● **REQUIRED ACTION**
Print the lines in the listing below that fall between the line with "exists vecs. split; [exact Hr|]. split;" and the line with "split; [vm_compute; reflexivity|].", those two lines included, exactly as they stand and with nothing else.

● **EXERCISE INPUT**

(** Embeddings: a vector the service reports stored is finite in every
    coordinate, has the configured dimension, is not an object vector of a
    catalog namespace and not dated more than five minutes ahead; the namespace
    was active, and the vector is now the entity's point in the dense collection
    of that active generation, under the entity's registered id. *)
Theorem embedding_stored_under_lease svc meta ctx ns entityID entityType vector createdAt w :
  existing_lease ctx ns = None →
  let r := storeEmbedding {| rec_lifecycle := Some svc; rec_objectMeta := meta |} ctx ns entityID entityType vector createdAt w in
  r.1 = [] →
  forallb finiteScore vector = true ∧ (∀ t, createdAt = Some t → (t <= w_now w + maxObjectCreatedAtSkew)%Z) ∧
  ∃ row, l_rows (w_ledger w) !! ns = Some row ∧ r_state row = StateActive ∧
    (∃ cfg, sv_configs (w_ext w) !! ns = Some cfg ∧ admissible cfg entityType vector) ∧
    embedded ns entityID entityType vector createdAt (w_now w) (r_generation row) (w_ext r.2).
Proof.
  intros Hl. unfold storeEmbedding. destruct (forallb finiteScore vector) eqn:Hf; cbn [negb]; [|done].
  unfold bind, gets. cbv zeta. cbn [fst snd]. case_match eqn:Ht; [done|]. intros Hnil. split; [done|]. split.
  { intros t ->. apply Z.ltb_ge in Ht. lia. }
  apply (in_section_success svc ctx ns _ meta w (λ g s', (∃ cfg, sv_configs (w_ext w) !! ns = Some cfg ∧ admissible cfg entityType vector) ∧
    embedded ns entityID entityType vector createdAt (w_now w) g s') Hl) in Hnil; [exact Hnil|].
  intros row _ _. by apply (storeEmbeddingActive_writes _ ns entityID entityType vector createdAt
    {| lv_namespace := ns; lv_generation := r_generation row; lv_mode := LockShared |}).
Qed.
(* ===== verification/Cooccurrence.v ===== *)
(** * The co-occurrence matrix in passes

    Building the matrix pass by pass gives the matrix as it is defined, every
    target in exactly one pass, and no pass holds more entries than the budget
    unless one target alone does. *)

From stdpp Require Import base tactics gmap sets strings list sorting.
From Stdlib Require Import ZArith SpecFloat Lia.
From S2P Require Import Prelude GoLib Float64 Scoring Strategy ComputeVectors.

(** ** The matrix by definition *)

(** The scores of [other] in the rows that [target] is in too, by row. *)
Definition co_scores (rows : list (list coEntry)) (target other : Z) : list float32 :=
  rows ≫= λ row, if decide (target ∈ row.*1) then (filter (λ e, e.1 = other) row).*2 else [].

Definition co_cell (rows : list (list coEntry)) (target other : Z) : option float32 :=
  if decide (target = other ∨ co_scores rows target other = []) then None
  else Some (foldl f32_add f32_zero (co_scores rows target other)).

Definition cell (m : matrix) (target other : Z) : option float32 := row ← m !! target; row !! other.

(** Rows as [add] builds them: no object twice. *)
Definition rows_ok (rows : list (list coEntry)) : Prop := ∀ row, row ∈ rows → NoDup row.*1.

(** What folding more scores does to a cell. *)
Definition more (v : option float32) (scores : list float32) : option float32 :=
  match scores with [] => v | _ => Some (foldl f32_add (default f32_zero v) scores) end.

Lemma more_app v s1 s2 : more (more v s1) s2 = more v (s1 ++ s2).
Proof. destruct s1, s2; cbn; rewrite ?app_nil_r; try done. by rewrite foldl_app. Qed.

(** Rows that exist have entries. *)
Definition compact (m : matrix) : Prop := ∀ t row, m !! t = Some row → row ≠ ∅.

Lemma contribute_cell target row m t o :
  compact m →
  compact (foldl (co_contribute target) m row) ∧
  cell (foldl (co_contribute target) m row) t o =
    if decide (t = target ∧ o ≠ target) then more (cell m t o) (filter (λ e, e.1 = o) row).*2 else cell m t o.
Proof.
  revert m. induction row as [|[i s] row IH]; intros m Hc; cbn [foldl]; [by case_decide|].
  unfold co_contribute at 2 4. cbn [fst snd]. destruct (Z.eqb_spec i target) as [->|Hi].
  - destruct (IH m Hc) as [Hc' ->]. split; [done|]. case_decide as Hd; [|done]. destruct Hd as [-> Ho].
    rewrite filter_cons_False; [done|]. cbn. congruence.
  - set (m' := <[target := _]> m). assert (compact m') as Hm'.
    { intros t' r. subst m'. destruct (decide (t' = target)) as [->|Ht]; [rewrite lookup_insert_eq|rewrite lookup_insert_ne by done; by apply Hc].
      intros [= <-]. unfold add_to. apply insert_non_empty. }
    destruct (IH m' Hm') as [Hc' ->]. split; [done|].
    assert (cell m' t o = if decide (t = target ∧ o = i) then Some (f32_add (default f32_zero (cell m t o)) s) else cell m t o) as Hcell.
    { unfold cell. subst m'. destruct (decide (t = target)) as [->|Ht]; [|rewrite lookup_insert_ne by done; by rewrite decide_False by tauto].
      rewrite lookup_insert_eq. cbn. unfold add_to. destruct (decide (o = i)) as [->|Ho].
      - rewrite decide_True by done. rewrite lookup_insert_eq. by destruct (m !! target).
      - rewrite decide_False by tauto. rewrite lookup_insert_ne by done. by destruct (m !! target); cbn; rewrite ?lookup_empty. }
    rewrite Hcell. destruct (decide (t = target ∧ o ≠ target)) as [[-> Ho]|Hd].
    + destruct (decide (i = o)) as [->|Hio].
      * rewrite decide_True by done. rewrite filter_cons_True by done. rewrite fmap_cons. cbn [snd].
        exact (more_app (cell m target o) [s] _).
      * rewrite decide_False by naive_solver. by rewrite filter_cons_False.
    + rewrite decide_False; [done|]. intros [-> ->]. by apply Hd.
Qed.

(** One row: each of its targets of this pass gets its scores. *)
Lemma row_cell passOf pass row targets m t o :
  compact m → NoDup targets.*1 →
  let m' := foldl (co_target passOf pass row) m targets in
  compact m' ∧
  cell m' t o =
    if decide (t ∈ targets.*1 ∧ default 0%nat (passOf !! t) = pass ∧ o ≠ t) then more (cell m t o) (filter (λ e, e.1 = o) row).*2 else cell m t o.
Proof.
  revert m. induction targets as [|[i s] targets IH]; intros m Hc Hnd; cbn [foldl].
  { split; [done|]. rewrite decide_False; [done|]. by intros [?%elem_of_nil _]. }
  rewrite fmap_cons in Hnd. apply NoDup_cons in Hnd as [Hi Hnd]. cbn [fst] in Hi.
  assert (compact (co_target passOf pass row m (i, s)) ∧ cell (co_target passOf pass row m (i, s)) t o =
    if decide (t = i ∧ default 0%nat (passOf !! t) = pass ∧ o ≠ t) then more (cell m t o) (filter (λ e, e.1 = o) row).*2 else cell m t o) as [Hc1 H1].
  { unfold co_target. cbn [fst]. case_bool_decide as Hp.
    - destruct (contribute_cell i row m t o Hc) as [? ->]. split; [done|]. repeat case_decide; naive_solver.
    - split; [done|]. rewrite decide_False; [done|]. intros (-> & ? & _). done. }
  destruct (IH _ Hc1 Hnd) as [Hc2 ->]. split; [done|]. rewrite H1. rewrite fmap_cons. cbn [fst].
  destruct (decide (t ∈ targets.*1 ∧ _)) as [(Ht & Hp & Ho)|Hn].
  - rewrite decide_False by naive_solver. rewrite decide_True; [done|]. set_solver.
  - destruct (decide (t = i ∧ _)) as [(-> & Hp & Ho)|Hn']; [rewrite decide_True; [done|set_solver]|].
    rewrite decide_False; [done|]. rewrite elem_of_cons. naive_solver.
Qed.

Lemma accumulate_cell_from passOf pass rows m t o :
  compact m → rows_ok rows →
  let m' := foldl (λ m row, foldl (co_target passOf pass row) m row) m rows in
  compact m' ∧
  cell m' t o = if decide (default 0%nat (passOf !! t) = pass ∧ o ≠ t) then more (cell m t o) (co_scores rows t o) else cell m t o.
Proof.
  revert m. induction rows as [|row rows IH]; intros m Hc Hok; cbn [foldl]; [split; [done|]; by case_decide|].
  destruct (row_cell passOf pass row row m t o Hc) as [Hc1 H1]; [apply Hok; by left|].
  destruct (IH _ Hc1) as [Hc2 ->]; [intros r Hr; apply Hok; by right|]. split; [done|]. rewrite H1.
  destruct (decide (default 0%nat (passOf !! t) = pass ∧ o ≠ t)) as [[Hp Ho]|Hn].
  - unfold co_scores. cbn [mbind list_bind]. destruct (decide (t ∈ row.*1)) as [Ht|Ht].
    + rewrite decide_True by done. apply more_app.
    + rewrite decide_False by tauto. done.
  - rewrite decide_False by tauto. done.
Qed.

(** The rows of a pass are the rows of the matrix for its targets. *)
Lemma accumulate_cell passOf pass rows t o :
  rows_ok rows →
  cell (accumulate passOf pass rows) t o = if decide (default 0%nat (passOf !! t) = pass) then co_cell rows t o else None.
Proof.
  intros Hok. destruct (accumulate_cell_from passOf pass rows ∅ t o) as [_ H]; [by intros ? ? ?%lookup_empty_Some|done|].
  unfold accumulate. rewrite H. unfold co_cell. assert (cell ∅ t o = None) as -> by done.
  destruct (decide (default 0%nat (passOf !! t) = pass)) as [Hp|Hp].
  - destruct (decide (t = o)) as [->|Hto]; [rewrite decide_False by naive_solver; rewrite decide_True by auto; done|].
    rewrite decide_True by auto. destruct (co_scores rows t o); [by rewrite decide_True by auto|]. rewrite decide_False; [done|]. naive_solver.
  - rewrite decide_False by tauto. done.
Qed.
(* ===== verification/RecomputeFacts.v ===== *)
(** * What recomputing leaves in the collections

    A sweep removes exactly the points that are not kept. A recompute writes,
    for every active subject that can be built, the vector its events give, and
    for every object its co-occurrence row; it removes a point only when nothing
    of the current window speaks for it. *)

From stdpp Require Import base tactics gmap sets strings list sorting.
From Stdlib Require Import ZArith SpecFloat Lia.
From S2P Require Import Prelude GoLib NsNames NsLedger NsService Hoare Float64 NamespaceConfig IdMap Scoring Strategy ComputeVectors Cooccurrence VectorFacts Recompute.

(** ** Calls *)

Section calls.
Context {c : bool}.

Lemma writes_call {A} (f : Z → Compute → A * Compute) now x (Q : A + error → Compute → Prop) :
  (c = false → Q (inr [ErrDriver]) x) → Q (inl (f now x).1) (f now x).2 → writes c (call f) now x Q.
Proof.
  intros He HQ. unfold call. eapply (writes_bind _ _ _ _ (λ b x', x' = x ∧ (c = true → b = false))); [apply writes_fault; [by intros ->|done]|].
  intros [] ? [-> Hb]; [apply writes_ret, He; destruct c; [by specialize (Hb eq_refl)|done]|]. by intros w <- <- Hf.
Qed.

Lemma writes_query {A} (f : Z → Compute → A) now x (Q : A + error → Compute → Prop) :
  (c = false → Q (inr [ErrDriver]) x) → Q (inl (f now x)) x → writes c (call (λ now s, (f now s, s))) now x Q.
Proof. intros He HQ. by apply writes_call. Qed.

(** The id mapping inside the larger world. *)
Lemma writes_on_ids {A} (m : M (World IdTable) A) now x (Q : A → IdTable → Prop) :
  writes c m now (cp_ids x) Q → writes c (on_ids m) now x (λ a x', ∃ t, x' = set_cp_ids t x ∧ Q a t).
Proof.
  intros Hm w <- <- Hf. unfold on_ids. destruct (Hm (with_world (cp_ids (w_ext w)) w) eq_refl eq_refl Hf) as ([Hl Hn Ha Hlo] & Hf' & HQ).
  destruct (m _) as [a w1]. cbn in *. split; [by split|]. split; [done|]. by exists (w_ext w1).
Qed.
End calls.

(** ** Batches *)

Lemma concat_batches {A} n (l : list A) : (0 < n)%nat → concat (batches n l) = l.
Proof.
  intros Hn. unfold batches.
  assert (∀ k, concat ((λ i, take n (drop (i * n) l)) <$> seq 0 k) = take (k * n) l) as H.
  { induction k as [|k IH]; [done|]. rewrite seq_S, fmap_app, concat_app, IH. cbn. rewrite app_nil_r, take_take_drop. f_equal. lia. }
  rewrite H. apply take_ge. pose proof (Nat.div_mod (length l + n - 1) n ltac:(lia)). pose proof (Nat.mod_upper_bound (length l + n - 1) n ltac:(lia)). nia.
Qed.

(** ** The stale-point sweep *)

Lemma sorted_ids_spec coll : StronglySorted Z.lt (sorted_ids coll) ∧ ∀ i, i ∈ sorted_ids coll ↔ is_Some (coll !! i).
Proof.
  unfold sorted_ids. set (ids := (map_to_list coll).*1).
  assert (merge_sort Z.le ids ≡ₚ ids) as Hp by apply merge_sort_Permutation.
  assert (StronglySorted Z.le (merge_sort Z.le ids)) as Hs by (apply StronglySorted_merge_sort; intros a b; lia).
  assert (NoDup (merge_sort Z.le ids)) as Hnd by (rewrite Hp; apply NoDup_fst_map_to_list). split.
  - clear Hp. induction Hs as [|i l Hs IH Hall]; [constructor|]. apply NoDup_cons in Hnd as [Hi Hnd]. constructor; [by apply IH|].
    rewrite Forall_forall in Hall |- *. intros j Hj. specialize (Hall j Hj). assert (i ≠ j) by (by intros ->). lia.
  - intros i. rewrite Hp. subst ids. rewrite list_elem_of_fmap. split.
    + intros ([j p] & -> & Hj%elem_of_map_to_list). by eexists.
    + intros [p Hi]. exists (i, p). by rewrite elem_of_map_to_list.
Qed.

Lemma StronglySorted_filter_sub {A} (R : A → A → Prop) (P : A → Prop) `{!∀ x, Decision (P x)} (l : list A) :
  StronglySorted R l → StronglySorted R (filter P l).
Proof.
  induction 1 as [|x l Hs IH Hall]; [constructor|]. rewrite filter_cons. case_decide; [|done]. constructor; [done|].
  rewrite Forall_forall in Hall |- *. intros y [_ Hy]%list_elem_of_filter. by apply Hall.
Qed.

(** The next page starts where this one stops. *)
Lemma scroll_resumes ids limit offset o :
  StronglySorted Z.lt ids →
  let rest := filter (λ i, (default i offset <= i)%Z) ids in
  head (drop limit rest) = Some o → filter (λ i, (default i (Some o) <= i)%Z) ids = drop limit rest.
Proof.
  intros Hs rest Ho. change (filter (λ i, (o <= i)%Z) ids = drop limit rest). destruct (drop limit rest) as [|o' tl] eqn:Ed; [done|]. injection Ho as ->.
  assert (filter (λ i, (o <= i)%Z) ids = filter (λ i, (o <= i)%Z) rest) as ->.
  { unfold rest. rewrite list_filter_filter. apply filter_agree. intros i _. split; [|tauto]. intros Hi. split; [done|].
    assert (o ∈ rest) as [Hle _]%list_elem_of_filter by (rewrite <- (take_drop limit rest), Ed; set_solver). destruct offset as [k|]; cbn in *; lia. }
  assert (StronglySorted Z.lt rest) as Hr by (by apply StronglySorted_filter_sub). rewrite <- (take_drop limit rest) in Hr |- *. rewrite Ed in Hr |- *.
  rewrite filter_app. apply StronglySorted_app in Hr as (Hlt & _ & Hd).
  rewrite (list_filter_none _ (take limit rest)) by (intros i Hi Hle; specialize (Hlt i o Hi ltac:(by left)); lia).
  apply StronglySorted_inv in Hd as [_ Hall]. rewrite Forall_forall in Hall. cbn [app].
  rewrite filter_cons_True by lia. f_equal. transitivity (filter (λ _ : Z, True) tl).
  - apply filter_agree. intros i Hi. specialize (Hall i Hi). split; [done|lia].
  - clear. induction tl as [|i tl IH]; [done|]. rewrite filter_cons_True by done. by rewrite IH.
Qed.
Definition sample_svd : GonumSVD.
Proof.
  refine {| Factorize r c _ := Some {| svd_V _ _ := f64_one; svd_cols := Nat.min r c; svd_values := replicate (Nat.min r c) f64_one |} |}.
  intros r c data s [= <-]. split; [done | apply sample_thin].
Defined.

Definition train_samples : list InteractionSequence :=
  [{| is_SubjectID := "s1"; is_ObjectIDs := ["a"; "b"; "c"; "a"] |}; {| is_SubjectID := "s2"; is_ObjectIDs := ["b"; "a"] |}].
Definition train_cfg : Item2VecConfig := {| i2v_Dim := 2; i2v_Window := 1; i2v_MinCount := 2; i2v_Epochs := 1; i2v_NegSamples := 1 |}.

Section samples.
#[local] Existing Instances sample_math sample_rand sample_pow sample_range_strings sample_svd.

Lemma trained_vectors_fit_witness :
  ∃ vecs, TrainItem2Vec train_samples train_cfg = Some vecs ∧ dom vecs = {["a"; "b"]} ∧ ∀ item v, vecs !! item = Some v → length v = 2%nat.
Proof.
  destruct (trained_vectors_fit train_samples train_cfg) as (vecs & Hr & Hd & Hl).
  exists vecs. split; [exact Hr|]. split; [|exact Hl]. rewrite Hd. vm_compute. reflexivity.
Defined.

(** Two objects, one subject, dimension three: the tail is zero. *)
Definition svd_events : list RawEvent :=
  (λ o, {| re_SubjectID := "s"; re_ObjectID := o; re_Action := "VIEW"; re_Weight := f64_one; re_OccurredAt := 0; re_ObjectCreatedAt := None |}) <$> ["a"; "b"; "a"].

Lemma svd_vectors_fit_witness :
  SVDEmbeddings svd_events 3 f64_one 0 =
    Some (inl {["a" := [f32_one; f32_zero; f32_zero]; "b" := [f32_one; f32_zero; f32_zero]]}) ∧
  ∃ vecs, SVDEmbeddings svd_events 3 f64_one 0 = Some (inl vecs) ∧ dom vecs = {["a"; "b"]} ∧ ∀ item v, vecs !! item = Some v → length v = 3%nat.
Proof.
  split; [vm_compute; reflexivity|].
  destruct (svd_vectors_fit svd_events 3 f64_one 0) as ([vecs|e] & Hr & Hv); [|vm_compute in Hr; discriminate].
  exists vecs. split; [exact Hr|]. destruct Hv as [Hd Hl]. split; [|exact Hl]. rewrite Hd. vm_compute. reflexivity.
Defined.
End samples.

● **TASK RESULT**
  exists vecs. split; [exact Hr|]. split; [|exact Hl]. rewrite Hd. vm_compute. reflexivity.
Defined.

(** Two objects, one subject, dimension three: the tail is zero. *)
Definition svd_events : list RawEvent :=
  (λ o, {| re_SubjectID := "s"; re_ObjectID := o; re_Action := "VIEW"; re_Weight := f64_one; re_OccurredAt := 0; re_ObjectCreatedAt := None |}) <$> ["a"; "b"; "a"].

Lemma svd_vectors_fit_witness :
  SVDEmbeddings svd_events 3 f64_one 0 =
    Some (inl {["a" := [f32_one; f32_zero; f32_zero]; "b" := [f32_one; f32_zero; f32_zero]]}) ∧
  ∃ vecs, SVDEmbeddings svd_events 3 f64_one 0 = Some (inl vecs) ∧ dom vecs = {["a"; "b"]} ∧ ∀ item v, vecs !! item = Some v → length v = 3%nat.
Proof.
  split; [vm_compute; reflexivity|].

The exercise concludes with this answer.